Monday, March 8, 2010

Cough cough cough cancer

There aren't many people who can attribute their cancer diagnosis to a bad bought of bronchitis. Coughing doesn't cause cancer, but it was the catalyst for my visit to the doctor. That doctor found my cancer.

February of 2009 I had bronchitis that just wouldn't go away. I was on breathing treatments, cough medications, antibiotics, pain medications, and still miserable. It burned to breathe and my doctor had me coming back frequently because the bronchitis wasn't responding to treatment.

One time, after about a month of being sick, I was sitting on the examining table and my doctor was standing and listening to me breathing and she got a funny look on her face. She asked me if I had thyroid issues and I said "no" and she proceeded to ask me to swallow, over and over again as she watched and felt my neck.

The mass was quite visible (my primary tumor was 4.5cm/almost 2" and there were multiple tumors). My doctor was concerned.

Within two days of my doctor's discovery, my bronchitis was much better. I had my first neck ultrasound within a week, followed by another ultrasound and biopsy. Confirmation came a couple of weeks later.

The news did not come as a shock. The ultrasound pictures had been enough for the radiologists to be quite confidant of what they were seeing and the reassurance they gave was "if you have to have cancer, thyroid cancer is one of the better ones to have."

My mother in law had had thyroid cancer, which hadn't spread and was resolved very easily, so I was inclined to believe the doctors reassurance. It wasn't until later in the journey that I found out how far my cancer had spread and that things would not be so quick and easy for me.

By the time my biopsy results came in I had already figure out, by comparing my ultrasound pictures to pictures I found on the internet, what type of thyroid cancer I had. The pattern of calcification was classic. The pictures were clear and the biopsy was just a formality.

There is a Hebrew term hashgacha pratis which loosely translated means Divine Providence. It refers to God's supervision and governance of every action and aspect of the world in which we live.
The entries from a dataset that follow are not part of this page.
Lemma current_values_run {Ts} (gs : gens Ts) cs ks ls :
  left_over gs cs ks → no_empty Ts ks →
  ∃ t r, current_values gs cs = Some t ∧ remaining Ts ks ls = t :: r.
Proof.
  induction gs as [T g|T Ts g gs IH]; cbn [left_over no_empty current_values].
  - destruct ks as [[|x k] []]; cbn; intros Hk [Hne _]; [done|].
    apply enumerates_cons_inv in Hk as (_ & Hx & _). rewrite /pi_deref Hx /=. by eexists _, _.
  - destruct ks as [[|x k] ks]; cbn [fst snd]; intros [Hk Hks] [Hne Hnes]; [done|].
    destruct (IH (snd cs) ks (snd ls) Hks Hnes) as (t & r & Ht & Hr).
    apply enumerates_cons_inv in Hk as (_ & Hx & _).
    rewrite /pi_deref Hx /= Ht /=. cbn [remaining fst snd]. rewrite Hr. by eexists _, _.
Qed.

(** The increments right of the first range move to the next tuple, or back to
    the first one with a carry. *)
Lemma advance_tail_run {Ts} (gs : gens Ts) ls cs ks :
  all_yield gs ls → components_ok gs cs → left_over gs cs ks → no_empty Ts ks → no_empty Ts ls →
  ∃ cs' carry ks' t, advance_tail gs cs = Some (cs', carry) ∧ components_ok gs cs' ∧
    left_over gs cs' ks' ∧ no_empty Ts ks' ∧ (carry = true → ks' = ls) ∧
    remaining Ts ks ls = t :: (if carry then [] else remaining Ts ks' ls).
Proof.
  revert ls ks. induction gs as [T g|T Ts g gs IH].
  - intros [l []] [[|x k] []]; cbn; intros HY Hok Hk [Hne _] [Hl _]; [done|].
    destruct (increment_run _ _ _ Hok Hk) as (c & Hc & Hokc & Hkc & _). rewrite Hc /=.
    destruct (wrap_run _ _ Hokc Hkc Hl) as (c' & k' & Hw & Hok' & Hk' & Heq).
    rewrite Hw. exists c', (bool_decide (k = [])), (k', ()), (x, ()).
    split; [done|]. split; [done|]. split; [done|]. subst k'.
    case_decide as Hkn; (split; [done|]).
    + subst k. rewrite bool_decide_eq_true_2 //.
    + rewrite bool_decide_eq_false_2 //. split; [done|]. destruct k as [|y k]; done.
  - intros [l ls] [[|x k] ks]; cbn [left_over no_empty components_ok all_yield fst snd];
      intros [HY Hys] [Hok Hoks] [Hk Hks] [Hne Hnes] [Hl Hls]; [done|].
    destruct (IH (snd cs) ls ks) as (cs' & b & ks' & t & Hadv & Hok' & Hks' & Hne' & Hb & Hrem);
      [done..|].
    cbn [advance_tail]. rewrite Hadv /=. cbn [remaining fst snd]. rewrite Hrem. destruct b.
    + destruct (increment_run _ _ _ Hok Hk) as (c & Hc & Hokc & Hkc & _).
      rewrite /increment_if Hc /=.
      destruct (wrap_run _ _ Hokc Hkc Hl) as (c' & k' & Hw & Hokc' & Hkc' & Heq).
      rewrite Hw. specialize (Hb eq_refl). subst ks'.
      exists (c', cs'), (bool_decide (k = [])), (k', ls), (x, t). subst k'.
      split; [done|]. split; [done|]. split; [done|].
      case_decide as Hkn.
      * subst k. rewrite bool_decide_eq_true_2 //.
      * rewrite bool_decide_eq_false_2 //. split; [done|]. split; [done|].
        cbn [fst snd]. destruct k as [|y k]; [done|]. by rewrite remaining_full.
    + cbn [increment_if mbind option_bind].
      destruct (wrap_run _ _ Hok Hk Hl) as (c' & k' & Hw & Hokc' & Hkc' & Heq).
      rewrite Hw. exists (c', cs'), false, (x :: k, ks'), (x, t).
      simpl in Heq. subst k'. done.
Qed.

Lemma advance_all_run {Ts} (gs : gens Ts) ls cs ks :
  all_yield gs ls → components_ok gs cs → left_over gs cs ks → no_empty Ts ks → no_empty Ts ls →
  ∃ cs' ks' t, advance_all gs cs = Some cs' ∧ components_ok gs cs' ∧ left_over gs cs' ks' ∧
    remaining Ts ks ls = t :: (if AtEnd gs cs' then [] else remaining Ts ks' ls).
Proof.
  destruct gs as [T g|T Ts g gs].
  - destruct ls as [l []], ks as [[|x k] []]; cbn; intros HY Hok Hk [Hne _] [Hl _]; [done|].
    destruct (increment_run _ _ _ Hok Hk) as (c & Hc & Hokc & Hkc & _).
    exists c, (k, ()), (x, ()). rewrite Hc (component_at_end_eq _ _ Hokc Hkc).
    split_and!; [done..|]. by destruct k.
  - destruct ls as [l ls], ks as [[|x k] ks];
      cbn [left_over no_empty components_ok all_yield fst snd];
      intros [HY Hys] [Hok Hoks] [Hk Hks] [Hne Hnes] [Hl Hls]; [done|].
    destruct (advance_tail_run gs ls (snd cs) ks)
      as (cs' & b & ks' & t & Hadv & Hok' & Hks' & Hne' & Hb & Hrem); [done..|].
    cbn [advance_all AtEnd]. rewrite Hadv /=. cbn [remaining fst snd]. rewrite Hrem.
    assert (AtEnd gs cs' = false) as Hnend.
    { apply not_true_is_false. rewrite (left_over_at_end _ _ _ _ Hys Hok' Hks'). tauto. }
    destruct b.
    + destruct (increment_run _ _ _ Hok Hk) as (c & Hc & Hokc & Hkc & _).
      rewrite /increment_if Hc /=. specialize (Hb eq_refl). subst ks'.
      exists (c, cs'), (k, ls), (x, t). rewrite /= Hnend (component_at_end_eq _ _ Hokc Hkc) orb_false_r.
      split_and!; [done..|]. destruct k as [|y k]; [done|]. cbn. by rewrite remaining_full.
    + exists (fst cs, cs'), (x :: k, ks'), (x, t).
      rewrite /= Hnend (component_at_end_eq _ _ Hok Hk) orb_false_r. by split_and!.
Qed.

(** * The product of generators is a generator *)

Lemma at_end_ends {Ts} (gs : gens Ts) ls : all_yield gs ls → AtEnd gs (ends gs) = true.
Proof.
  assert (∀ T (g : ParamGeneratorInterface T) l, Yields g l →
    component_at_end (new_component (End g)) = true) as H.
  { intros T g l HY. unfold component_at_end, pi_eq. cbn. rewrite clone_equals_l.
    apply end_equals. }
  induction gs as [T g|T Ts g gs IH]; cbn; [apply H|]. intros [HY Hgs]. by rewrite (H _ _ _ HY).
Qed.

Lemma all_equal_ends {Ts} (gs : gens Ts) ls cs :
  all_yield gs ls → components_ok gs cs → all_equal gs cs (ends gs) = true → AtEnd gs cs = true.
Proof.
  assert (∀ T (g : ParamGeneratorInterface T) l (c : component g), Yields g l → component_ok c →
    Equals g (c_current c) (Clone g (End g)) = component_at_end c) as H.
  { intros T g l c HY (_ & _ & Hend & _). unfold component_at_end, pi_eq. cbn.
    by rewrite clone_equals_r Hend. }
  destruct gs as [T g|T Ts g gs]; cbn.
  - intros HY Hok. by rewrite (H _ _ _ _ HY Hok).
  - intros [HY _] [Hok _]. rewrite (H _ _ _ _ HY Hok). by destruct (component_at_end (fst cs)).
Qed.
The hashgacha pratis throughout my journey has been clear and has given me a lot of strength. Not only was my diagnosis divinely orchestrated but my support system and coping skills were put into place before my diagnosis was even made.

1 comment:

  1. Your title is so poignant...a cough that led to cancer diagnosis. I am THANKFUL for that cough and that you found treatment when you did. Praying for healing, for comfort, for help and strength.